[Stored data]
(** C23: In every reachable state of the terminal manager, open objects, their
    terminals, factories and metadata references agree, queues are within
    bounds, and a terminal exists exactly while something refers to it;
    releasing an open object succeeds, forgets that object alone, withdraws
    the published name exactly when it is the master, and removes the
    terminal exactly when nothing refers to it any more. *)
Theorem manager_invariant m :
  manager_reachable m → manager_ok m ∧
  ∀ o id side t, objects m !! o = Some (id, side) → terminals m !! id = Some t →
    let m' := (release o m).1 in
    (release o m).2 = Ok tt ∧ objects m' = delete o (objects m) ∧
    retired m' = retired m ++ (if side is Master then option_list (name t) else []) ∧
    (∀ id', id' ≠ id → terminals m' !! id' = terminals m !! id') ∧
    (terminals m' !! id = None ↔
       (∀ o', o' ≠ o → fst <$> objects m !! o' ≠ Some id) ∧ ∀ f, slave_factories m !! f ≠ Some id).
Proof.
  intros Hok%ok_reachable. split; [done|]. intros o id side t Ho Ht.
  assert (slave_factories m !! o = None) as Hf.
  { destruct (slave_factories m !! o) as [id'|] eqn:E; [|done]. apply (mo_factories _ _ Hok) in E as [_ E]. congruence. }
  pose proof (ok_release o m Hok) as Hok'. pose proof (terminal_None _ id Hok') as Hn.
  destruct (close_side_ok m id side o t Hok Ho Hf Ht) as (m1 & t1 & E & Ht1 & Hb).
  revert Hok' Hn. unfold release, endpoint, get_terminal. rewrite Hf, Ho. cbn -[remove_terminal close_side].
  rewrite Ht. cbn -[remove_terminal close_side]. rewrite E. cbn -[remove_terminal].
  apply close_side_result in E as (E1 & E2 & E3 & E4). simpl in *.
  pose proof (sweep_result m1 id t1 Hb Ht1) as (S1 & S2 & S3 & S4). cbv zeta in *.
  rewrite S1, S2, S3, E1, E2, E3. intros _ ->. split_and!; try done.
  - intros id' Hne. rewrite S4, E4; done.
  - split; intros [H1 H2]; (split; [|done]); intros o'; [intros Hne|];
      specialize (H1 o'); revert H1; rewrite lookup_delete; case_decide; naive_solver.
Qed.

(** While identifiers are not exhausted, the bounded searches of opening a
    terminal always find them: the open succeeds with two fresh distinct
    objects on a fresh terminal and leaves everything else as it was. *)
Theorem open_succeeds m locked :
  manager_reachable m → Z.of_nat (size (terminals m)) < MAX_TERMINAL_ID →
  Z.of_nat (size (objects m) + size (slave_factories m)) < I64_MAX - 2 →
  ∃ m' p id, open_with_slave_lock locked m = (m', Ok p) ∧ manager_ok m' ∧
    terminals m !! id = None ∧ terminals m' = <[id := terminal_new p locked]> (terminals m) ∧
    objects m' = <[slave_object_id p := (id, Slave)]> (<[master_object_id p := (id, Master)]> (objects m)) ∧
    master_object_id p ≠ slave_object_id p ∧
    (∀ o, o = master_object_id p ∨ o = slave_object_id p →
      objects m !! o = None ∧ slave_factories m !! o = None ∧ metadata m !! o = None) ∧
    slave_factories m' = slave_factories m ∧ metadata m' = metadata m.
Proof.
  intros Hok%ok_reachable Ht Ho. pose proof (ok_open locked m Hok) as Hok'. revert Hok'.
  unfold open_with_slave_lock.
  destruct (allocate_id_total m Ht) as (m1 & id & E1). rewrite E1.
  apply allocate_id_Some in E1 as (n1 & -> & Hid & Hn).
  destruct (allocate_object_total (set_next_ids m n1 (next_object_id m))) as (m2 & master & E2);
    [unfold objects_bounded; simpl; lia|]. rewrite E2.
  apply allocate_object_Some in E2 as (n2 & -> & Hrm & Hm & Hfm). simpl in Hm, Hfm.
  match goal with |- context [allocate_object_id ?x] =>
    destruct (allocate_object_total x) as (m3 & slave & E3) end.
  { unfold objects_bounded. simpl. rewrite map_size_insert_None by done. lia. }
  rewrite E3. apply allocate_object_Some in E3 as (n3 & -> & Hrs & Hs & Hfs). simpl in Hs, Hfs.
  apply lookup_insert_None in Hs as [Hs Hne]. intros Hok'. eexists _, (mkPtyPair master slave), id. simpl.
  split_and!; try done. intros o Hoo.
  assert (objects m !! o = None ∧ slave_factories m !! o = None) as [H1 H2] by by destruct Hoo; subst.
  split_and!; [done|done|]. apply eq_None_not_Some. intros [? HH]%(mo_metadata _ _ Hok). congruence.
Qed.

Lemma served_unknown object m m' : served object m m' → objects m !! object = None → m' = m.
Proof.
  intros [[A1 A2] B C D E F _ (ss & G & H)] Ho. rewrite Ho in *.
  assert (terminals m' = terminals m) by (apply map_eq; intros id; by apply F).
  assert (ss = []) as -> by (destruct ss; [done|by apply Forall_cons in H as [? _]]). rewrite app_nil_r in G.
  destruct m, m'; simpl in *; by subst.
Qed.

### WHAT IS BEING ASKED
Only an exact copy of the data above will do.

### TASK ANSWER
(** C23: In every reachable state of the terminal manager, open objects, their
    terminals, factories and metadata references agree, queues are within
    bounds, and a terminal exists exactly while something refers to it;
    releasing an open object succeeds, forgets that object alone, withdraws
    the published name exactly when it is the master, and removes the
    terminal exactly when nothing refers to it any more. *)
Theorem manager_invariant m :
  manager_reachable m → manager_ok m ∧
  ∀ o id side t, objects m !! o = Some (id, side) → terminals m !! id = Some t →
    let m' := (release o m).1 in
    (release o m).2 = Ok tt ∧ objects m' = delete o (objects m) ∧
    retired m' = retired m ++ (if side is Master then option_list (name t) else []) ∧
    (∀ id', id' ≠ id → terminals m' !! id' = terminals m !! id') ∧
    (terminals m' !! id = None ↔
       (∀ o', o' ≠ o → fst <$> objects m !! o' ≠ Some id) ∧ ∀ f, slave_factories m !! f ≠ Some id).
Proof.
  intros Hok%ok_reachable. split; [done|]. intros o id side t Ho Ht.
  assert (slave_factories m !! o = None) as Hf.
  { destruct (slave_factories m !! o) as [id'|] eqn:E; [|done]. apply (mo_factories _ _ Hok) in E as [_ E]. congruence. }
  pose proof (ok_release o m Hok) as Hok'. pose proof (terminal_None _ id Hok') as Hn.
  destruct (close_side_ok m id side o t Hok Ho Hf Ht) as (m1 & t1 & E & Ht1 & Hb).
  revert Hok' Hn. unfold release, endpoint, get_terminal. rewrite Hf, Ho. cbn -[remove_terminal close_side].
  rewrite Ht. cbn -[remove_terminal close_side]. rewrite E. cbn -[remove_terminal].
  apply close_side_result in E as (E1 & E2 & E3 & E4). simpl in *.
  pose proof (sweep_result m1 id t1 Hb Ht1) as (S1 & S2 & S3 & S4). cbv zeta in *.
  rewrite S1, S2, S3, E1, E2, E3. intros _ ->. split_and!; try done.
  - intros id' Hne. rewrite S4, E4; done.
  - split; intros [H1 H2]; (split; [|done]); intros o'; [intros Hne|];
      specialize (H1 o'); revert H1; rewrite lookup_delete; case_decide; naive_solver.
Qed.

(** While identifiers are not exhausted, the bounded searches of opening a
    terminal always find them: the open succeeds with two fresh distinct
    objects on a fresh terminal and leaves everything else as it was. *)
Theorem open_succeeds m locked :
  manager_reachable m → Z.of_nat (size (terminals m)) < MAX_TERMINAL_ID →
  Z.of_nat (size (objects m) + size (slave_factories m)) < I64_MAX - 2 →
  ∃ m' p id, open_with_slave_lock locked m = (m', Ok p) ∧ manager_ok m' ∧
    terminals m !! id = None ∧ terminals m' = <[id := terminal_new p locked]> (terminals m) ∧
    objects m' = <[slave_object_id p := (id, Slave)]> (<[master_object_id p := (id, Master)]> (objects m)) ∧
    master_object_id p ≠ slave_object_id p ∧
    (∀ o, o = master_object_id p ∨ o = slave_object_id p →
      objects m !! o = None ∧ slave_factories m !! o = None ∧ metadata m !! o = None) ∧
    slave_factories m' = slave_factories m ∧ metadata m' = metadata m.
Proof.
  intros Hok%ok_reachable Ht Ho. pose proof (ok_open locked m Hok) as Hok'. revert Hok'.
  unfold open_with_slave_lock.
  destruct (allocate_id_total m Ht) as (m1 & id & E1). rewrite E1.
  apply allocate_id_Some in E1 as (n1 & -> & Hid & Hn).
  destruct (allocate_object_total (set_next_ids m n1 (next_object_id m))) as (m2 & master & E2);
    [unfold objects_bounded; simpl; lia|]. rewrite E2.
  apply allocate_object_Some in E2 as (n2 & -> & Hrm & Hm & Hfm). simpl in Hm, Hfm.
  match goal with |- context [allocate_object_id ?x] =>
    destruct (allocate_object_total x) as (m3 & slave & E3) end.
  { unfold objects_bounded. simpl. rewrite map_size_insert_None by done. lia. }
  rewrite E3. apply allocate_object_Some in E3 as (n3 & -> & Hrs & Hs & Hfs). simpl in Hs, Hfs.
  apply lookup_insert_None in Hs as [Hs Hne]. intros Hok'. eexists _, (mkPtyPair master slave), id. simpl.
  split_and!; try done. intros o Hoo.
  assert (objects m !! o = None ∧ slave_factories m !! o = None) as [H1 H2] by by destruct Hoo; subst.
  split_and!; [done|done|]. apply eq_None_not_Some. intros [? HH]%(mo_metadata _ _ Hok). congruence.
Qed.

Lemma served_unknown object m m' : served object m m' → objects m !! object = None → m' = m.
Proof.
  intros [[A1 A2] B C D E F _ (ss & G & H)] Ho. rewrite Ho in *.
  assert (terminals m' = terminals m) by (apply map_eq; intros id; by apply F).
  assert (ss = []) as -> by (destruct ss; [done|by apply Forall_cons in H as [? _]]). rewrite app_nil_r in G.
  destruct m, m'; simpl in *; by subst.
Qed.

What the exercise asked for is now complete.